We've all heard the old sayings. It takes two to tango. Every relationship is a two-way street. It takes two to make a thing go right. And so on, and so on.
With all of this longstanding focus on dual responsibility, why are we so quick to assume that the person who initiated a separation, dissolution or divorce is the person to blame for the split? As most Columbus residents who have been in a long-term relationship are well aware, the responsibility for maintaining and protecting that relationship falls on both people in it, and as such, both must share the blame if it ultimately does not survive.
In a recent blog post in The Huffington Post, author and divorce coach Laura Campbell works to debunk the common myth that the divorce initiator is less conflicted or sad about the end of the marriage, and that they may even be responsible for it.

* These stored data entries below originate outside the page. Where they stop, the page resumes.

(* ===== verification/RedisStore.v ===== *)
(** * [ingestion/internal/store/redis.go]

    The operations of [RedisStore], written against the Redis client interface,
    and the narrow interfaces through which the rest of the ingestion service
    uses them: [ApiKeyStore] for the authenticator, [AlertDedupStore] for the
    alert evaluator, [StateStore] for the state writer. *)
From S2P Require Import Prelude GoNum Strconv Json Redis Domain.
Local Open Scope Z_scope.

(** ** The interfaces of the clients *)
Class ApiKeyStore (S : Type) := {
  GetAPIKey : context -> Time -> string -> S -> res string * S
}.
Class StateStore (S : Type) := {
  PipelineStateUpdates : context -> Time -> list TelemetryMessage -> S -> res unit * S
}.
Class AlertDedupStore (S : Type) := {
  TryClaimAlertDedup : context -> Time -> string -> AlertType -> S -> res bool * S;
  ReleaseAlertDedup : context -> Time -> string -> AlertType -> S -> res unit * S;
  PublishAlert : context -> Time -> string -> string -> S -> res unit * S
}.

(** ** Keys and channels *)
Definition auth_key (apiKey : string) : string := ("vehicle:auth:" ++ apiKey)%string.
Definition state_key (vehicleID : string) : string := ("vehicle:" ++ vehicleID ++ ":state")%string.
Definition alert_key (vehicleID : string) (t : AlertType) : string :=
  ("alert:" ++ vehicleID ++ ":" ++ t)%string.
Definition telemetry_channel (fleetID : string) : string :=
  ("fleet:" ++ fleetID ++ ":telemetry")%string.
Definition alerts_channel (fleetID : string) : string :=
  ("fleet:" ++ fleetID ++ ":alerts")%string.

(** The fields of [stateData], as go-redis stores them in a hash and as
    [encoding/json] writes them. *)
Definition bool_field (b : bool) : string := if b then "1" else "0".
Definition state_fields (m : TelemetryMessage) : list (string * string) := [
  ("vehicle_id", VehicleID m); ("fleet_id", FleetID m);
  ("lat", FormatFloat (Latitude m)); ("lng", FormatFloat (Longitude m));
  ("speed_kmh", FormatFloat (SpeedKmh m)); ("fuel_pct", FormatFloat (FuelPct m));
  ("engine_temp", FormatFloat (EngineTempC m)); ("battery", FormatFloat (BatteryVoltage m));
  ("is_moving", bool_field (IsMoving m)); ("engine_on", bool_field (EngineOn m));
  ("timestamp", FormatInt (Unix (Timestamp m)));
  ("received_at", FormatInt (Unix (ReceivedAt m)))
]%string.
Definition state_json (m : TelemetryMessage) : json := json_map [
  ("vehicle_id", JStr (VehicleID m)); ("fleet_id", JStr (FleetID m));
  ("lat", jfloat (Latitude m)); ("lng", jfloat (Longitude m));
  ("speed_kmh", jfloat (SpeedKmh m)); ("fuel_pct", jfloat (FuelPct m));
  ("engine_temp", jfloat (EngineTempC m)); ("battery", jfloat (BatteryVoltage m));
  ("is_moving", JBool (IsMoving m)); ("engine_on", JBool (EngineOn m));
  ("timestamp", jint (Unix (Timestamp m)));
  ("received_at", jint (Unix (ReceivedAt m)))
]%string.
(** [json.Marshal] fails on a value that is not a finite number. *)
Definition state_marshals (m : TelemetryMessage) : bool :=
  forallb is_finite [Latitude m; Longitude m; SpeedKmh m; FuelPct m; EngineTempC m;
                     BatteryVoltage m].

(** The commands one message adds to the pipeline; 30 seconds of life. *)
Definition state_ttl : Z := 30 * Second.
Definition state_cmds (m : TelemetryMessage) : list rcmd := [
  HSET (state_key (VehicleID m)) (state_fields m);
  EXPIRE (state_key (VehicleID m)) state_ttl;
  PUBLISH (telemetry_channel (FleetID m)) (Marshal (state_json m))
].
Fixpoint state_pipeline (msgs : list TelemetryMessage) : res (list rcmd) :=
  match msgs with
  | [] => Ok []
  | m :: msgs' =>
      if state_marshals m
      then match state_pipeline msgs' with
           | Ok cs => Ok (state_cmds m ++ cs)
           | Err e => Err e
           end
      else Err ("marshal state for " ++ VehicleID m)%string
  end.

Section RedisStore.
Context {R : Type} `{RedisServer R}.

Definition RedisStore_PipelineStateUpdates (cx : context) (now : Time)
    (msgs : list TelemetryMessage) (r : R) : res unit * R :=
  match state_pipeline msgs with
  | Err e => (Err e, r)
  | Ok cs => match redis_exec cx now cs r with
             | (Ok tt, r') => (Ok tt, r')
             | (Err e, r') => (Err ("redis state pipeline failed: " ++ e)%string, r')
             end
  end.

(** A batch of one; the state writer calls the batch form. *)
Definition RedisStore_PipelineStateUpdate (cx : context) (now : Time) (m : TelemetryMessage) (r : R)
  : res unit * R := RedisStore_PipelineStateUpdates cx now [m] r.
Definition RedisStore_GetAPIKey (cx : context) (now : Time) (apiKey : string) (r : R)
  : res string * R :=
  match redis_get cx now (auth_key apiKey) r with
  | (Ok None, r') => (Ok ""%string, r')
  | (Ok (Some val), r') => (Ok val, r')
  | (Err e, r') => (Err ("redis get api key failed: " ++ e)%string, r')
  end.

(** Five minutes. *)
Definition dedup_window : Z := 5 * Minute.
Definition RedisStore_TryClaimAlertDedup (cx : context) (now : Time) (vehicleID : string)
    (t : AlertType) (r : R) : res bool * R :=
  match redis_setnx cx now (alert_key vehicleID t) "1" dedup_window r with
  | (Ok claimed, r') => (Ok claimed, r')
  | (Err e, r') => (Err ("claim alert dedup window: " ++ e)%string, r')
  end.

Definition RedisStore_ReleaseAlertDedup (cx : context) (now : Time) (vehicleID : string)
    (t : AlertType) (r : R) : res unit * R :=
  match redis_unit cx now (DEL (alert_key vehicleID t)) r with
  | (Ok tt, r') => (Ok tt, r')
  | (Err e, r') => (Err ("release alert dedup window: " ++ e)%string, r')
  end.

Definition RedisStore_PublishAlert (cx : context) (now : Time) (fleetID payload : string)
    (r : R) : res unit * R :=
  redis_unit cx now (PUBLISH (alerts_channel fleetID) payload) r.

#[export] Instance RedisStore_ApiKeyStore : ApiKeyStore R :=
  {| GetAPIKey := RedisStore_GetAPIKey |}.
#[export] Instance RedisStore_StateStore : StateStore R :=
  {| PipelineStateUpdates := RedisStore_PipelineStateUpdates |}.
#[export] Instance RedisStore_AlertDedupStore : AlertDedupStore R := {|
  TryClaimAlertDedup := RedisStore_TryClaimAlertDedup;
  ReleaseAlertDedup := RedisStore_ReleaseAlertDedup;
  PublishAlert := RedisStore_PublishAlert
|}.
End RedisStore.

(** ** Lemmas *)

(** String concatenation is injective on both sides, so keys with a fixed prefix
    and suffix are. *)
Lemma list_ascii_app a b :
  String.list_ascii_of_string (a ++ b) =
  String.list_ascii_of_string a ++ String.list_ascii_of_string b.
Proof. induction a as [|x a IH]; simpl; [done|]. by rewrite IH. Qed.

Lemma string_app_inj_r p a b : (a ++ p)%string = (b ++ p)%string -> a = b.
Proof.
  intros Heq. apply (f_equal String.list_ascii_of_string) in Heq.
  rewrite !list_ascii_app in Heq. apply (inj (.++ _)) in Heq.
  apply (f_equal String.string_of_list_ascii) in Heq.
  by rewrite !String.string_of_list_ascii_of_string in Heq.
Qed.

Lemma state_key_inj a b : state_key a = state_key b -> a = b.
Proof. unfold state_key. intros Heq%(inj (String.app _)). by eapply string_app_inj_r. Qed.

Lemma auth_key_inj a b : auth_key a = auth_key b -> a = b.
Proof. apply (inj (String.app _)). Qed.

Lemma alert_key_inj_type v a b : alert_key v a = alert_key v b -> a = b.
Proof. unfold alert_key. by intros Heq%(inj (String.app _))%(inj (String.app _))%(inj (String.app _)). Qed.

"Divorce is a significant transition that affects almost every area of an individual's life," Campbell writes. "Whether a person was the one to first utter the words, "I want a divorce," or not, the transition is equally challenging."
To support this notion, Campbell calls on the memories of her own divorce, which she initiated after nearly four years of counseling was unable to make her marriage work. In her situation, she says, she and her husband were simply not a good fit for one another, and they got married when they were too young and inexperienced to recognize that.
Both were to blame for the relationship's demise and both were distraught by it, Campbell says, regardless of the fact that she was the one who ultimately filed for divorce.